III. That it is good to toil on until God’s appointed time of rest. “Man goeth forth to his labour until the evening.” There is a time, then, for going forth, and there is also a time for returning. The day for toil, the night for repose, this is God’s great appointed law. Labour is man’s heritage (Genesis 2:15), and we are happy only as we bow to this. Life, health, man’s physical and moral well-being depend upon obedience. But mark! Labour, too, has its boundaries, the time when it must end; and from this thought comes a stimulus to which even the great Master Himself responded, “I must work the works of Him that sent me, while it is day,” as well as a hope which looks forward to rest and reward when toil is over. Note. Rest time is not waste time (Spurgeon). The pause prepares mind and body alike for further service.

“King Alphonsus doing something with his hands, and labouring so, as some which beheld him found fault, smiled and said, ‘Hath God given hands to kings in vain?’ ”—Bernard.

“I do not like to see a Christian man too eager for holidays, nor doling out his services in exact and precise proportion to his wages, bitterly complaining if he is requested to do a little more than is in ‘the bond,’ ready to fling down his tools before the first stroke of the clock has fairly struck which tells that the day’s work may cease. A man should be in love with his work, and should take as the mottoes for his inspiration the words, ‘Whatsoever thy hand findeth to do,’ etc., ‘Not slothful in business, fervent in spirit,’ etc.”—Braden.

“Sarah kneaded cakes; Rachel fed sheep; Rebekah drew water; Tamar baked cakes. Suetonius reporteth of Augustus Cæsar, that he made his daughters to learn to spin; and Pantaelon relates the same of Charles the Great. Yet now-a-days (such is the pride of the world) people of far meaner quality scorn so base employments.”—Fuller.

“Such diligence is supremely praiseworthy. and deserves, nay, ensures an abundant reward. It is a great thing in life to be wholly devoted to the work we have in hand, and to be able to say, ‘This one thing I do.’ For there is an incalculable multitude of people who are ‘everything by turns and nothing long.’ Shifty, changeful, dissatisfied, untrustworthy, they pass from one occupation to another with the ease and rapidity with which the wind veers round all the points of the compass; busy, fussy folk who are excited, enthusiastic about one thing to-day, and equally excited and enthusiastic about another and totally opposite thing to-morrow. All they undertake is regarded of the same importance, to be entered upon with unrestrained vigour; but nothing prospers that they touch, because they only touch it, and soon it droops and fades.”—Braden.

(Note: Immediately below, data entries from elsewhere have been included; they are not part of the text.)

(* ===== verification/ListCommands.v ===== *)
(** * The list commands

    Models the handlers of the list commands in [execute_command_into_impl] of [src/command.cpp], for the segmented
    family, which a plain list command resolves to by default.  They take the place of the handlers [CommandExec]
    leaves open: the dispatcher, its gates and the replies are those of [CommandExec], the store operations those of
    [StoreLists].  No memory limit is configured here; what a limit does to a store operation is in
    [StoreListsSpec]. *)

From S2P Require Import Prelude ParseInt RespWriter StringEncoding MemoryLimit CommandType CommandClass CommandParse Keyspace Store EncodedReply CommandExec ListObject StoreLists.
From stdpp Require Import gmap.
From Stdlib Require Import ZArith Lia ZifyBool.

Import Classes Names Parse.

Local Open Scope Z_scope.

Section handlers.
Context {L : LZ4} {R Other : Type} {LO : ListObject R}.
Variable string_encoding_ : Z.
Variable sizeof_list : Z.
Variable clock : nat -> Z.
Variable options : CommandExecutionOptions.

Abbreviation St := (@Store (Value R Other)).
Abbreviation Ex := (@Exec (Value R Other)).
Abbreviation H A := (M Ex A).

(** [options.blocking_lists.park]: whether the server took the command to run it later; [None] is the null pointer. *)
Variable park : option (Command -> H bool).
(** The handlers of the commands that are not list commands. *)
Variable execute_rest : CommandType -> Command -> H unit.

(** A call of a list operation of the store, outside of any memory budget. *)
Definition on_lists {A} (op : M (world St) A) : H A := fun x =>
  match op (World None (store_ x)) with
  | Ok a w => Ok a (set_store (obj w) x)
  | Exn e w => Exn e (set_store (obj w) x)
  | Ub => Ub
  end.

Definition array_header (n : nat) : H unit := write (fun out => append_array_header out (Z.of_nat n)).
Definition null_array : H unit :=
  write (fun out => match version options with resp3 => append_null out (version options) | _ => out ++ str "*-1" ++ crlf end).

Fixpoint view_replies (values : list EncodedStringView) : H unit :=
  match values with
  | [] => mret tt
  | value :: values => view_reply value;; view_replies values
  end.

(** LPUSH, RPUSH, LPUSHX, RPUSHX. *)
Definition push_command (front only_if_exists : bool) (c : Command) : H unit :=
  if negb (forallb (value_fits string_encoding_) (drop 1 (c_args c))) then error kValueTooLarge
  else
    key ← arg c 0;
    length ← on_lists (push sizeof_list front key (drop 1 (c_args c)) only_if_exists);
    integer length.

(** LPOP, RPOP. *)
Definition pop_command (front : bool) (c : Command) : H unit :=
  if (length (c_args c) =? 1)%nat then
    key ← arg c 0;
    value ← on_lists (pop front key);
    text_or_null options value
  else
    count ← arg c 1;
    with_integer count (fun count =>
      if count <? 0 then error (str "ERR value is out of range, must be positive")
      else
        key ← arg c 0;
        found ← on_store (exists_ key);
        if negb found then null options
        else
          values ← on_lists (pop_count front key count);
          array_header (length values);;
          bulk_replies values).

(** The command waits in the server, or gets its reply. *)
Definition park_or (blocking : bool) (c : Command) (reply : H unit) : H unit :=
  parked ← (match park with Some park => if blocking then park c else mret false | None => mret false end);
  if (parked : bool) then mret tt else reply.

(** LMOVE, RPOPLPUSH, BLMOVE: the type of the destination matters only once there is a value to move. *)
Definition move_command (blocking : bool) (c : Command) : H unit :=
  source ← arg c 0;
  destination ← arg c 1;
  n ← on_lists (llen source);
  if negb (n =? 0) then
    wrong ← (if bool_decide (destination = source) then mret false
             else
               none ← gets (fun x => ttl_empty (store_ x));
               (if negb none then now ← now_ms clock; on_store (purge_if_expired destination now);; mret tt else mret tt);;
               type ← on_store (on_ks (type_of destination));
               mret (match type with Some t => negb (bool_decide (t = KT_List)) | None => false end));
    if (wrong : bool) then error kWrongType
    else
      value ← on_lists (lmove sizeof_list source destination (c_list_pop_front c) (c_list_push_front c));
      match value with
      | Some value => bulk_reply value
      | None => park_or blocking c (null options)
      end
  else park_or blocking c (null options).

(** BLPOP, BRPOP, LMPOP, BLMPOP: the first key that has values; [true] when the command was answered. *)
Fixpoint mpop_loop (single front : bool) (count : Z) (now : Z) (keys : list bytes) : H bool :=
  match keys with
  | [] => mret false
  | key :: keys =>
      none ← gets (fun x => ttl_empty (store_ x));
      (if negb none then on_store (purge_if_expired key now);; mret tt else mret tt);;
      type ← on_store (on_ks (type_of key));
      if (match type with Some t => negb (bool_decide (t = KT_List)) | None => false end) then error kWrongType;; mret true
      else
        n ← on_lists (llen key);
        if n =? 0 then mpop_loop single front count now keys
        else if single then
          value ← on_lists (pop front key);
          match value with
          | None => mpop_loop single front count now keys
          | Some value => array_header 2;; bulk_reply key;; bulk_reply value;; mret true
          end
        else
          values ← on_lists (pop_count front key count);
          if (length values =? 0)%nat then mpop_loop single front count now keys
          else array_header 2;; bulk_reply key;; array_header (length values);; bulk_replies values;; mret true
  end.
Definition mpop_command (blocking single : bool) (c : Command) : H unit :=
  let keys := take (c_list_key_count c) (drop (c_list_key_offset c) (c_args c)) in
  now ← now_ms clock;
  answered ← mpop_loop single (c_list_pop_front c) (c_list_count c) now keys;
  if (answered : bool) then mret tt else park_or blocking c null_array.

Definition llen_command (c : Command) : H unit := key ← arg c 0; n ← on_lists (llen key); integer n.

Definition lindex_command (c : Command) : H unit :=
  index ← arg c 1;
  with_integer index (fun index =>
    key ← arg c 0;
    value ← on_lists (lindex key index);
    match value with Some value => view_reply value | None => null options end).

Definition lrange_command (c : Command) : H unit :=
  key ← arg c 0;
  values ← on_lists (lrange key (c_range_start c) (c_range_stop c));
  array_header (length values);;
  view_replies values.

Definition lset_command (c : Command) : H unit :=
  index ← arg c 1;
  with_integer index (fun index =>
    value ← arg c 2;
    with_value string_encoding_ value (
      key ← arg c 0;
      result ← on_lists (lset key index value);
      match result with
      | Stored => simple (str "OK")
      | MissingKey => error (str "ERR no such key")
      | OutOfRange => error (str "ERR index out of range")
      end)).

Definition ltrim_command (c : Command) : H unit :=
  key ← arg c 0;
  on_lists (ltrim key (c_range_start c) (c_range_stop c));;
  simple (str "OK").

Definition lrem_command (c : Command) : H unit :=
  count ← arg c 1;
  with_integer count (fun count =>
    key ← arg c 0;
    value ← arg c 2;
    n ← on_lists (lrem key count value);
    integer n).

Definition linsert_command (c : Command) : H unit :=
  place ← arg c 1;
  if equals_ci place (str "BEFORE") || equals_ci place (str "AFTER") then
    value ← arg c 3;
    with_value string_encoding_ value (
      key ← arg c 0;
      pivot ← arg c 2;
      n ← on_lists (linsert key (equals_ci place (str "BEFORE")) pivot value);
      integer n)
  else error syntax_error.

(** The cases of the switch for the segmented family. *)
Definition execute_list (type : CommandType) (c : Command) : H unit :=
  match type with
  | CT_segmented_lpush => push_command true false c
  | CT_segmented_rpush => push_command false false c
  | CT_segmented_lpushx => push_command true true c
  | CT_segmented_rpushx => push_command false true c
  | CT_segmented_lpop => pop_command true c
  | CT_segmented_rpop => pop_command false c
  | CT_segmented_lmove | CT_segmented_rpoplpush => move_command false c
  | CT_segmented_blmove => move_command true c
  | CT_segmented_blpop | CT_segmented_brpop => mpop_command true true c
  | CT_segmented_lmpop => mpop_command false false c
  | CT_segmented_blmpop => mpop_command true false c
  | CT_segmented_llen => llen_command c
  | CT_segmented_lindex => lindex_command c
  | CT_segmented_lrange => lrange_command c
  | CT_segmented_lset => lset_command c
  | CT_segmented_ltrim => ltrim_command c
  | CT_segmented_lrem => lrem_command c
  | CT_segmented_linsert => linsert_command c
  | _ => execute_rest type c
  end.
End handlers.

“Seek a retentive memory, to keep in thy hand what thou hast gathered, or else thou wilt be like a silly gleaner who stoops to glean one ear, and drops another at the same time. Carry home what of truth thou canst. Take notes in thy heart. And when thou hast gathered and hast thy hands full, take care to discriminate. Ruth, we are told, threshed her corn, and left the straw behind, and took home the good wheat. Do thou the same.”—Spurgeon.

“Corn, even the finest kidney of the wheat, grows encompassed with chaff, and therefore must be beaten out and winnowed before it is fit for use.… Paul, that incomparable preacher, freely confessed that he saw and prophesied but in part: if he in part, surely we in a very little part; consequently much of our own chaff is mixed with our Redeemer’s wheat: and that you our hearers are called to beat out what you glean, by a diligent search of the Scriptures, by meditation and prayer.”—Macgowan.

“The materials of the temple were so hewed and carved, both stone and wood, before that they were brought unto Jerusalem, that there was not so much as the noise of a hammer heard in the temple. So Ruth fits all things in a readiness before she goes home, that so no noise might be made at home, to disturb her aged mother.”—Fuller.